Director on a mission to foster musical theatre

27aug02

HOME-GROWN musical theatre is a rare bird in Australia but Kris Stewart is not about to give up on it. The expat-Adelaide director is so interested in aiding its development he is moving to see how it is done in New York.

Stewart is about to join the National Musical Theatre Network, a Manhattan-based organisation that funds new musicals and assists productions in regional centres.

The idea is to give writers and directors a chance to develop new product, and to give the shows a life, even if they don't make it to the mecca of Broadway.

Stewart will step into the position of producing director, a role that will involve him in putting together creative teams to bring new musicals to the stage.

He was offered the job after two trips to New York on Australian fellowships.

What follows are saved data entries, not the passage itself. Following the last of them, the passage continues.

(** * AAMVA DL/ID incremental parser (dlid-hid-js): model and properties

    The repository holds the parser in three successive shapes:
    - [Engine]  : src/parse.ts, second document (StringIO + ParseFunc queue,
                  [parse()] threading an immutable ParseResult);
    - [Mutable] : src/parse.ts, first document (closure queue mutating the
                  parser object, [append(data) : boolean]);
    - the oldest single-shot [parseHeader] / [parseSubfile] (unnamed part 2).
    The buffer reader (StringIO / StringReader) is the same class in all of
    them and is modelled once.

    JavaScript strings are modelled as lists of 8-bit code units (the AAMVA
    character set is ISO-8859-1); numbers that index strings are integers. *)

From Stdlib Require Import ZArith Ascii String List Lia Bool.
From stdpp Require Import base option list gmap strings.
Import ListNotations.

Local Open Scope Z_scope.

Abbreviation jsstring := (list ascii).

(** A string literal of the source. *)
Definition str (s : string) : jsstring := list_ascii_of_string s.

(** ** String primitives of the host language *)

(** [String.prototype.substring(start, end)]: both indices are clamped to
    [0, length] and swapped when start > end. *)
Definition clamp (len i : Z) : Z := Z.min (Z.max i 0) len.

Definition substring (s : jsstring) (istart iend : Z) : jsstring :=
  let len := Z.of_nat (length s) in
  let finalStart := clamp len istart in
  let finalEnd := clamp len iend in
  let from := Z.min finalStart finalEnd in
  let to := Z.max finalStart finalEnd in
  take (Z.to_nat (to - from)) (drop (Z.to_nat from) s).

Definition code (c : ascii) : Z := Z.of_N (N_of_ascii c).

Definition isDigit (c : ascii) : bool := (48 <=? code c) && (code c <=? 57).
Definition isUpper (c : ascii) : bool := (65 <=? code c) && (code c <=? 90).
Definition isLower (c : ascii) : bool := (97 <=? code c) && (code c <=? 122).

(** [StrWhiteSpaceChar] restricted to 8-bit code units: TAB, LF, VT, FF, CR,
    SP and NBSP. *)
Definition isStrWhiteSpaceChar (c : ascii) : bool :=
  ((9 <=? code c) && (code c <=? 13)) || (code c =? 32) || (code c =? 160).

Fixpoint trimStart (s : jsstring) : jsstring :=
  match s with
  | c :: s' => if isStrWhiteSpaceChar c then trimStart s' else s
  | [] => []
  end.

Definition digitValue (radix : Z) (c : ascii) : option Z :=
  let v := if isDigit c then Some (code c - 48)
           else if isLower c then Some (code c - 87)
           else if isUpper c then Some (code c - 55)
           else None in
  match v with
  | Some d => if d <? radix then Some d else None
  | None => None
  end.

(** Longest prefix of radix digits; [None] when that prefix is empty. *)
Fixpoint parseDigits (radix : Z) (acc : option Z) (s : jsstring) : option Z :=
  match s with
  | c :: s' =>
      match digitValue radix c with
      | Some d => parseDigits radix (Some (default 0 acc * radix + d)) s'
      | None => acc
      end
  | [] => acc
  end.

(** [parseInt(string)] without radix; [None] is NaN.  The sign of a zero is
    not kept: nothing in the parser tells [-0] from [0]. *)
Definition parseInt (s : jsstring) : option Z :=
  let s1 := trimStart s in
  let '(sign, s2) :=
    match s1 with
    | "-"%char :: r => (-1, r)
    | "+"%char :: r => (1, r)
    | _ => (1, s1)
    end in
  let '(radix, s3) :=
    match s2 with
    | "0"%char :: "x"%char :: r => (16, r)
    | "0"%char :: "X"%char :: r => (16, r)
    | _ => (10, s2)
    end in
  match parseDigits radix None s3 with
  | Some m => Some (sign * m)
  | None => None
  end.

(** [Number.prototype.toString(16)] of a code unit. *)
Definition hexDigit (d : Z) : ascii :=
  ascii_of_N (Z.to_N (if d <? 10 then 48 + d else 87 + d)).

Definition toString16 (n : Z) : jsstring :=
  if n <? 16 then [hexDigit n] else [hexDigit (n / 16); hexDigit (n mod 16)].
Lemma make_group_graph_errors_witness :
  make_group_graph [] 1 false true
  = Raise (IndexError "list index out of range"%string) /\
  make_group_graph [wide34; dense5] 0 false true = Raise ConnectomeShapeError /\
  make_group_graph [dense5; dense5] 5 false true = Raise RangeError.
Proof.
  destruct (make_group_graph_errors (AS := StableArgSort) 1 false true) as (H1 & _ & _).
  destruct (make_group_graph_errors (AS := StableArgSort) 0 false true) as (_ & H2 & _).
  destruct (make_group_graph_errors (AS := StableArgSort) 5 false true) as (_ & _ & H3).
  split; [exact H1 |]. split.
  - apply H2. simpl; lia.
  - apply H3.
    + intros c [<- | [<- | []]]; split; reflexivity.
    + reflexivity.
    + right. simpl; lia.
Defined.

Lemma make_group_graph_edges_undirected_witness :
  exists avg_conn_k data,
    knn_graph (mean_axis0 signed3 [signed3; signed3]) 1 false false
    = Return avg_conn_k /\
    make_group_graph [signed3; signed3] 1 false false = Return data /\
    (forall u v, In (u, v) (edge_index data) <->
       (u < 3)%nat /\ (v < 3)%nat /\
       (~ avg_conn_k.[u, v] == 0 \/ ~ avg_conn_k.[v, u] == 0)) /\
    (forall u v, In (u, v) (edge_index data) -> In (v, u) (edge_index data)).
Proof.
  apply (make_group_graph_edges_undirected (AS := StableArgSort)
           signed3 [signed3] 1 false false).
  - intros c [<- | [<- | []]]; split; reflexivity.
  - reflexivity.
  - simpl; lia.
Defined.

Lemma make_group_graph_well_formed_witness :
  exists data,
    make_group_graph [signed3; signed3] 1 true false = Return data /\
    num_nodes data = 3%nat /\
    length (weight data) = length (edge_index data) /\
    NoDup (edge_index data) /\
    forall u v, In (u, v) (edge_index data) ->
      (u < num_nodes data)%nat /\ (v < num_nodes data)%nat.
Proof.
  apply (make_group_graph_well_formed (AS := StableArgSort)
           signed3 [signed3] 1 true false).
  - intros c [<- | [<- | []]]; split; reflexivity.
  - reflexivity.
  - simpl; lia.
Defined.

Lemma quantile_keeps_degree_rank_edges_witness :
  exists knn_out quantile_out,
    knn_graph correlation3 1 true false = Return knn_out /\
    knn_graph_quantile correlation3 true 1 false = Return quantile_out /\
    forall r i, (r < 3)%nat -> (i < 3)%nat ->
      ~ knn_out.[r, i] == 0 ->
      quantile_out.[i, r] = Qabs correlation3.[i, r] /\ ~ quantile_out.[i, r] == 0.
Proof.
  apply (quantile_keeps_degree_rank_edges (AS := StableArgSort) correlation3 1).
  - reflexivity.
  - intros i j Hi Hj. index_cases i; index_cases j; reflexivity.
  - simpl; lia.
Defined.

Lemma knn_graph_negated_input_witness :
  exists out out',
    knn_graph signed3 1 false false = Return out /\
    knn_graph (np_negative signed3) 1 false false = Return out' /\
    forall i j, (i < 3)%nat -> (j < 3)%nat -> out'.[i, j] = - out.[i, j].
Proof.
  apply (knn_graph_negated_input (AS := StableArgSort) signed3 1 false).
  - reflexivity.
  - simpl; lia.
Defined.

The fellowships gave him introductions to such artists as Stephen Sondheim and Stephen Schwartz, and companies such as the Brooklyn Academy of Music, the Public Theatre and the National Musical Theatre Network.

After working with such companies as State Theatre and State Opera in Adelaide, Stewart left for Melbourne in the 1990s. He worked with Melbourne Theatre Company as an assistant director, and with musicals producer Kevin Jacobsen, mostly on big imported shows.

During his time with Jacobsen, Stewart read a number of proposals for new Australian musicals.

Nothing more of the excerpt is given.